As for whether or not there is bias in science, I will only briefly say that as with anything human, there has to be a bias. I myself have not been persecuted scientifically, but that’s partly because I do not work in the Western hemisphere. But I have two personal friends, both Ph.Ds working in universities in a western country, who told me that if it be known by their colleagues that they believe in creation, then they will face huge troubles. The Bible warns us to “avoiding profane and vain babblings, and oppositions of science falsely so called.” I love science. But I believe that God’s Word is the key to true science, not the other way around.
Blessings to you and may we ever draw closer to the truth.
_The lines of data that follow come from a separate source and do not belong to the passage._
(** Two states that differ in the dashboard queries at most. *)
Definition sim (s1 s2 : state) : Prop :=
  result s1 = result s2 /\ page s1 = page s2 /\
  downloaded s1 = downloaded s2 /\ dirs s1 = dirs s2 /\
  files s1 = files s2 /\
  capability_calls (calls s1) = capability_calls (calls s2).

(** Two pieces that end the same way, in such states, when started in
    such states. *)
Definition related {A} (m1 m2 : M A) : Prop :=
  forall s1 s2, sim s1 s2 ->
    fst (m1 s1) = fst (m2 s2) /\ sim (snd (m1 s1)) (snd (m2 s2)).

(** ** The calls of a run *)

Definition COURT_SITE : string := "https://iapps.courts.state.ny.us/webcivil/".

(** The calls of the download loop for the case [i] below [dir]. *)
Definition loop_call_ok (w : world) (i dir : string) (x : call) : Prop :=
  match x with
  | EvaluateFetch _ => True
  | WriteFileSync p =>
      p = target_file dir "judgment" \/ p = target_file dir "notice"
  | DashboardQuery a _ st =>
      pool w = true /\ a = agentId i /\ st = "searching"
  | _ => False
  end.

(** The calls of a run for the case [i] of the county [c] below [dir]:
    the directory made and the files written are those of the case, the
    dashboard is queried through the pool only and for the agent of the
    case, the browser is the local one, the tab is sent to the court
    site only, and what is typed and selected is what was asked for. *)
Definition permitted (w : world) (i c dir : string) (x : call) : Prop :=
  match x with
  | MkdirSync p => p = dir
  | WriteFileSync p =>
      p = target_file dir "judgment" \/ p = target_file dir "notice"
  | DashboardQuery a _ st =>
      pool w = true /\ a = agentId i /\ (st = "searching" \/ st = "failed")
  | Connect u => u = CDP_URL
  | Goto u => exists rest, u = COURT_SITE +:+ rest
  | TypeText sel t => sel = "#txtIndex" /\ t = i
  | EvaluateCounty x => x = c
  | SelectOption sel v =>
      sel = court_select_text /\ countyValue w = Some v /\ v <> EmptyString
  | _ => True
  end.
(** One value through transforms that are accurate on it. *)
Lemma accurate_round_trip (u : R)
  (scale unscale : R -> scale_kind -> result R) (s : scale_kind) (v : R) :
  (0 < v)%R -> (0 <= u)%R -> (u * Rabs (ln v) <= 1 / 2)%R ->
  accurate_on u scale unscale s v ->
  exists y z,
    scale v s = Ok y /\ unscale y s = Ok z /\
    (Rabs (z - v) <= (2 * Rabs (ln v) + 2) * u * v)%R /\
    (s = LIN -> z = v).
Proof.
  intros Hv Hu Hsmall Hacc. destruct s as [| | |tag]; simpl in Hacc.
  - destruct Hacc as [Hs Hu']. exists v, v. repeat split; try assumption.
    replace (v - v)%R with 0%R by ring. rewrite Rabs_R0.
    pose proof (Rabs_pos (ln v)).
    apply Rmult_le_pos; [apply Rmult_le_pos|]; lra.
  - destruct Hacc as (y & z & Hs & Hy & Hu' & Hz). exists y, z.
    repeat split; try assumption; [|discriminate].
    now apply (round_trip_error v y z u).
  - destruct Hacc as (y & z & Hs & Hy & Hu' & Hz). exists y, z.
    repeat split; try assumption; [|discriminate].
    now apply (round_trip_error_log10 v y z u).
  - contradiction.
Qed.

(** Either method with the transform it calls passed in, on a dictionary
    whose keys the table knows and on whose entries the transform returns:
    the new dictionary pairs each key with what the transform returned at
    the scale of that key. *)
Lemma transform_entries (op : R -> scale_kind -> result R) st tbl x_dict d :
  parameter_df (self_obj st) = Some tbl ->
  NoDup (map parameterId tbl) ->
  nth_error (dicts st) x_dict = Some d ->
  is_dict d -> keys_known tbl d ->
  (forall k v, In (k, v) d -> exists y, op v (scale_of tbl k) = Ok y) ->
  dict_comp_pure (entry_result (self_obj st) op) d []
  = Ok (map (fun kv => (fst kv,
                        match op (snd kv) (scale_of tbl (fst kv)) with
                        | Ok y => y
                        | Raise _ => 0%R
                        end)) d).
Proof.
  intros Hdf Hnd Hd Hdict Hkeys Hret.
  rewrite (dict_comp_pure_ok (entry_result (self_obj st) op)
             (fun k v => match op v (scale_of tbl k) with
                         | Ok y => y
                         | Raise _ => 0%R
                         end)).
  - reflexivity.
  - exact Hdict.
  - intros k v Hin. unfold entry_result.
    assert (Hk : In k (map parameterId tbl)).
    { apply Hkeys. apply in_map_iff. now exists (k, v). }
    destruct (series_getitem_scale (self_obj st) tbl k Hdf Hnd Hk) as [-> _].
    simpl. destruct (Hret k v Hin) as [y ->]. reflexivity.
Qed.

(** C5, amended: let the receiver hold a table with unique ids, and let
    [scale] and [unscale] be the transforms the two methods call.  For a
    dictionary whose keys are ids of the table and whose values [v] are
    positive, if on each entry the transforms at the scale of its key are
    accurate to relative error [u] (linear the identity, log and log10 the
    logarithm and its inverse, each within [u] of the exact value) and
    [u * |ln v| <= 1/2], then [scale_parameters] returns a new dictionary
    that pairs each key with [scale] of its value at that key's own scale,
    and [unscale_parameters] of it returns a dictionary with the same keys
    in the same order whose values are within [(2 |ln v| + 2) * u * v] of
    the input's, and equal to them where the scale is linear; with [u = 0]
    it is the input.  For a dictionary whose keys all have scale linear,
    [scale_parameters] returns a dictionary equal to the input, whatever
    the values, as soon as linear [scale] is the identity on them. *)
Theorem round_trip_within_tolerance
  (scale unscale : R -> scale_kind -> result R) (u : R)
  (st : Store) (tbl : ParameterTable) :
  parameter_df (self_obj st) = Some tbl ->
  NoDup (map parameterId tbl) ->
  (0 <= u)%R ->
  (forall x_dict d,
      nth_error (dicts st) x_dict = Some d ->
      is_dict d -> keys_known tbl d ->
      Forall (fun kv =>
                (0 < snd kv)%R /\
                (u * Rabs (ln (snd kv)) <= 1 / 2)%R /\
                accurate_on u scale unscale (scale_of tbl (fst kv)) (snd kv))
        d ->
      exists scaled st1 d1 back st2 d2,
        scale_parameters_with scale x_dict st = (Ok scaled, st1) /\
        nth_error (dicts st1) scaled = Some d1 /\
        Forall2 (fun kv kv1 =>
                   fst kv1 = fst kv /\
                   scale (snd kv) (scale_of tbl (fst kv)) = Ok (snd kv1))
          d d1 /\
        unscale_parameters_with unscale scaled st1 = (Ok back, st2) /\
        nth_error (dicts st2) back = Some d2 /\
        Forall2 (fun kv kv2 =>
                   fst kv2 = fst kv /\
                   (Rabs (snd kv2 - snd kv)
                    <= (2 * Rabs (ln (snd kv)) + 2) * u * snd kv)%R /\
                   (scale_of tbl (fst kv) = LIN -> snd kv2 = snd kv))
          d d2 /\
        (u = 0%R -> d2 = d)) /\
  (forall x_dict d,
      nth_error (dicts st) x_dict = Some d ->
      is_dict d -> keys_known tbl d ->
      (forall k v, In (k, v) d ->
                   scale_of tbl k = LIN /\ scale v LIN = Ok v) ->
      exists scaled st1,
        scale_parameters_with scale x_dict st = (Ok scaled, st1) /\
        nth_error (dicts st1) scaled = Some d).
Proof.
  intros Hdf Hnd Hu. split.
  - intros x_dict d Hd Hdict Hkeys Hall.
    rewrite Forall_forall in Hall.
    assert (Hentry : forall k v, In (k, v) d ->
              exists y z,
                scale v (scale_of tbl k) = Ok y /\
                unscale y (scale_of tbl k) = Ok z /\
                (Rabs (z - v) <= (2 * Rabs (ln v) + 2) * u * v)%R /\
                (scale_of tbl k = LIN -> z = v)).
    { intros k v Hin. destruct (Hall _ Hin) as (Hv & Hsmall & Hacc).
      simpl in *. now apply (accurate_round_trip u). }
    set (g := fun kv : string * R =>
                (fst kv,
                 match scale (snd kv) (scale_of tbl (fst kv)) with
                 | Ok y => y
                 | Raise _ => 0%R
                 end)).
    set (h := fun kv : string * R =>
                (fst kv,
                 match unscale (snd kv) (scale_of tbl (fst kv)) with
                 | Ok y => y
                 | Raise _ => 0%R
                 end)).
    set (d1 := map g d).
    set (st1 := {| self_obj := self_obj st; dicts := dicts st ++ [d1] |}).
    set (d2 := map h d1).
    assert (Hkeys1 : map fst d1 = map fst d).
    { unfold d1. rewrite map_map. reflexivity. }
    assert (Hbound : Forall2 (fun kv kv2 : string * R =>
                   fst kv2 = fst kv /\
                   (Rabs (snd kv2 - snd kv)
                    <= (2 * Rabs (ln (snd kv)) + 2) * u * snd kv)%R /\
                   (scale_of tbl (fst kv) = LIN -> snd kv2 = snd kv))
                 d d2).
    { unfold d2, d1. rewrite map_map. apply Forall2_map_self.
      intros [k v] Hin. unfold h, g. simpl.
      destruct (Hentry k v Hin) as (y & z & -> & -> & Hb & Hlin).
      repeat split; assumption. }
    exists (List.length (dicts st)), st1, d1,
      (List.length (dicts st1)),
      {| self_obj := self_obj st1; dicts := dicts st1 ++ [d2] |}, d2.
    split; [|split; [|split; [|split; [|split; [|split]]]]].
    + unfold scale_parameters_with.
      rewrite (transform_run scale x_dict st d Hd).
      rewrite (transform_entries scale st tbl x_dict d); try assumption.
      * reflexivity.
      * intros k v Hin. destruct (Hentry k v Hin) as (y & _ & Hy & _).
        now exists y.
    + apply nth_error_snoc.
    + unfold d1. apply Forall2_map_self. intros [k v] Hin. unfold g. simpl.
      destruct (Hentry k v Hin) as (y & _ & -> & _). now split.
    + unfold unscale_parameters_with.
      rewrite (transform_run unscale (List.length (dicts st)) st1 d1)
        by apply nth_error_snoc.
      rewrite (transform_entries unscale st1 tbl (List.length (dicts st)) d1);
        try assumption.
      * reflexivity.
      * apply nth_error_snoc.
      * unfold is_dict. now rewrite Hkeys1.
      * unfold keys_known. now rewrite Hkeys1.
      * intros k y Hin. unfold d1 in Hin. apply in_map_iff in Hin.
        destruct Hin as ([k' v] & Heq & Hin). unfold g in Heq. simpl in Heq.
        destruct (Hentry k' v Hin) as (y' & z & Hy & Hz & _).
        rewrite Hy in Heq. injection Heq as <- <-. now exists z.
    + apply nth_error_snoc.
    + exact Hbound.
    + intros ->. clear - Hbound. induction Hbound as [|[k v] [k2 v2] d d2 H _ IH].
      * reflexivity.
      * simpl in H. destruct H as (-> & Hb & _). f_equal; [|exact IH].
        f_equal. replace ((2 * Rabs (ln v) + 2) * 0 * v)%R with 0%R in Hb
          by ring.
        pose proof (Rabs_pos (v2 - v)) as Hp.
        assert (Hz : Rabs (v2 - v) = 0%R) by lra.
        destruct (Req_dec (v2 - v) 0) as [H0 | Hn0]; [lra|].
        apply Rabs_no_R0 in Hn0. contradiction.
  - intros x_dict d Hd Hdict Hkeys Hlin.
    exists (List.length (dicts st)),
      {| self_obj := self_obj st; dicts := dicts st ++ [d] |}.
    split; [|apply nth_error_snoc].
    unfold scale_parameters_with.
    rewrite (transform_run scale x_dict st d Hd).
    rewrite (transform_entries scale st tbl x_dict d); try assumption.
    + replace (map (fun kv : string * R =>
                      (fst kv,
                       match scale (snd kv) (scale_of tbl (fst kv)) with
                       | Ok y => y
                       | Raise _ => 0%R
                       end)) d)
        with d; [reflexivity|].
      rewrite <- (map_id d) at 1. apply map_ext_in.
      intros [k v] Hin. simpl. destruct (Hlin k v Hin) as [-> ->].
      reflexivity.
    + intros k v Hin. destruct (Hlin k v Hin) as [-> Hv]. now exists v.
Qed.

(** The transforms of section 4.1 over the real numbers are accurate with
    no error at all. *)
Lemma parameters_accurate (s : scale_kind) (v : R) :
  valid_scale s = true ->
  accurate_on 0 parameters.scale parameters.unscale s v.
Proof.
  assert (Hz : forall z : R, (Rabs (z - z) <= 0 * Rabs z)%R).
  { intros z. replace (z - z)%R with 0%R by ring. rewrite Rabs_R0. lra. }
  assert (Hz' : forall z : R, (Rabs (z - z) <= 0 * z)%R).
  { intros z. replace (z - z)%R with 0%R by ring. rewrite Rabs_R0. lra. }
  destruct s as [| | |tag]; simpl; intros Hs; try discriminate.
  - split; reflexivity.
  - exists (ln v), (exp (ln v)).
    split; [reflexivity|]. split; [apply Hz|]. split; [reflexivity|apply Hz'].
  - exists (ln v / ln 10)%R, (Rpower 10 (ln v / ln 10)).
    split; [reflexivity|]. split; [apply Hz|]. split; [reflexivity|apply Hz'].
Qed.

Lemma scenario_ids_unique : NoDup (map parameterId scenario_table).
Proof.
  simpl. repeat constructor; simpl; intuition discriminate.
Qed.

Lemma scenario_dict0 :
  is_dict [("k1"%string, 2%R); ("k2"%string, 5%R)] /\
  keys_known scenario_table [("k1"%string, 2%R); ("k2"%string, 5%R)] /\
  Forall (fun kv : string * R => (0 < snd kv)%R)
    [("k1"%string, 2%R); ("k2"%string, 5%R)].
Proof.
  split; [|split].
  - unfold is_dict. simpl. repeat constructor; simpl; intuition discriminate.
  - intros k Hk. exact Hk.
  - repeat constructor; simpl; lra.
Qed.

Lemma scenario_dict1 :
  is_dict [("k1"%string, (-3)%R)] /\
  keys_known scenario_table [("k1"%string, (-3)%R)] /\
  (forall k, In k (map fst [("k1"%string, (-3)%R)]) ->
             scale_of scenario_table k = LIN).
Proof.
  split; [|split].
  - unfold is_dict. simpl. repeat constructor; simpl; intuition.
  - intros k [<- | []]. now left.
  - intros k [<- | []]. reflexivity.
Qed.

Lemma ln_below (v : R) : (1 <= v -> Rabs (ln v) <= v)%R.
Proof.
  intros Hv.
  assert (Hge : (0 <= ln v)%R).
  { rewrite <- ln_1. destruct Hv as [Hlt | <-]; [|lra].
    left. apply ln_increasing; lra. }
  rewrite Rabs_pos_eq by assumption.
  pose proof (exp_ineq1_le (ln v)) as H.
  rewrite exp_ln in H by lra. lra.
Qed.

Lemma scenario_dict0_accurate :
  Forall (fun kv : string * R =>
            (0 < snd kv)%R /\
            (1 / 1000 * Rabs (ln (snd kv)) <= 1 / 2)%R /\
            accurate_on (1 / 1000) inexact_scale parameters.unscale
              (scale_of scenario_table (fst kv)) (snd kv))
    [("k1"%string, 2%R); ("k2"%string, 5%R)].
Proof.
  constructor; [|constructor; [|constructor]]; simpl.
  - split; [lra|]. split; [|split; reflexivity].
    pose proof (ln_below 2). lra.
  - split; [lra|]. split; [pose proof (ln_below 5); lra|].
    exists (ln 5 / ln 10 * (1 + 1 / 1000))%R,
      (Rpower 10 (ln 5 / ln 10 * (1 + 1 / 1000))).
    split; [reflexivity|]. split; [|split; [reflexivity|]].
    + replace (ln 5 / ln 10 * (1 + 1 / 1000) - ln 5 / ln 10)%R
        with (1 / 1000 * (ln 5 / ln 10))%R by ring.
      rewrite Rabs_mult, (Rabs_pos_eq (1 / 1000)) by lra. lra.
    + match goal with |- (Rabs (?z - ?z) <= _)%R =>
        replace (z - z)%R with 0%R by ring; rewrite Rabs_R0;
        pose proof (exp_pos (ln 5 / ln 10 * (1 + 1 / 1000) * ln 10)) as Hp
      end.
      unfold Rpower. lra.
Qed.

Lemma scenario_dict1_linear :
  forall k v, In (k, v) [("k1"%string, (-3)%R)] ->
              scale_of scenario_table k = LIN /\ inexact_scale v LIN = Ok v.
Proof. intros k v [[= <- <-] | []]. split; reflexivity. Qed.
If you can’t name a single young earth creationist who doesn’t say the universe wasn’t created with ancient age, then you clearly haven’t done a lot of reading nor have you spent any amount of time in social media groups where the age of the Earth is debate among Christians. J.W Wartick writes “Young Earth Creationists (hereafter YEC or YECs) sometimes make the claim that the reason the universe is found to be so ancient by modern science is because it merely appears to be that old. I myself actually held to this view for a while when I was holding young earth creationism in tension with the evidence I observed.” (From the article “Do Young Earth Creationists Advocate Appearance Of Age?” — https://jwwartick.com/2014/10/20/age-appears/).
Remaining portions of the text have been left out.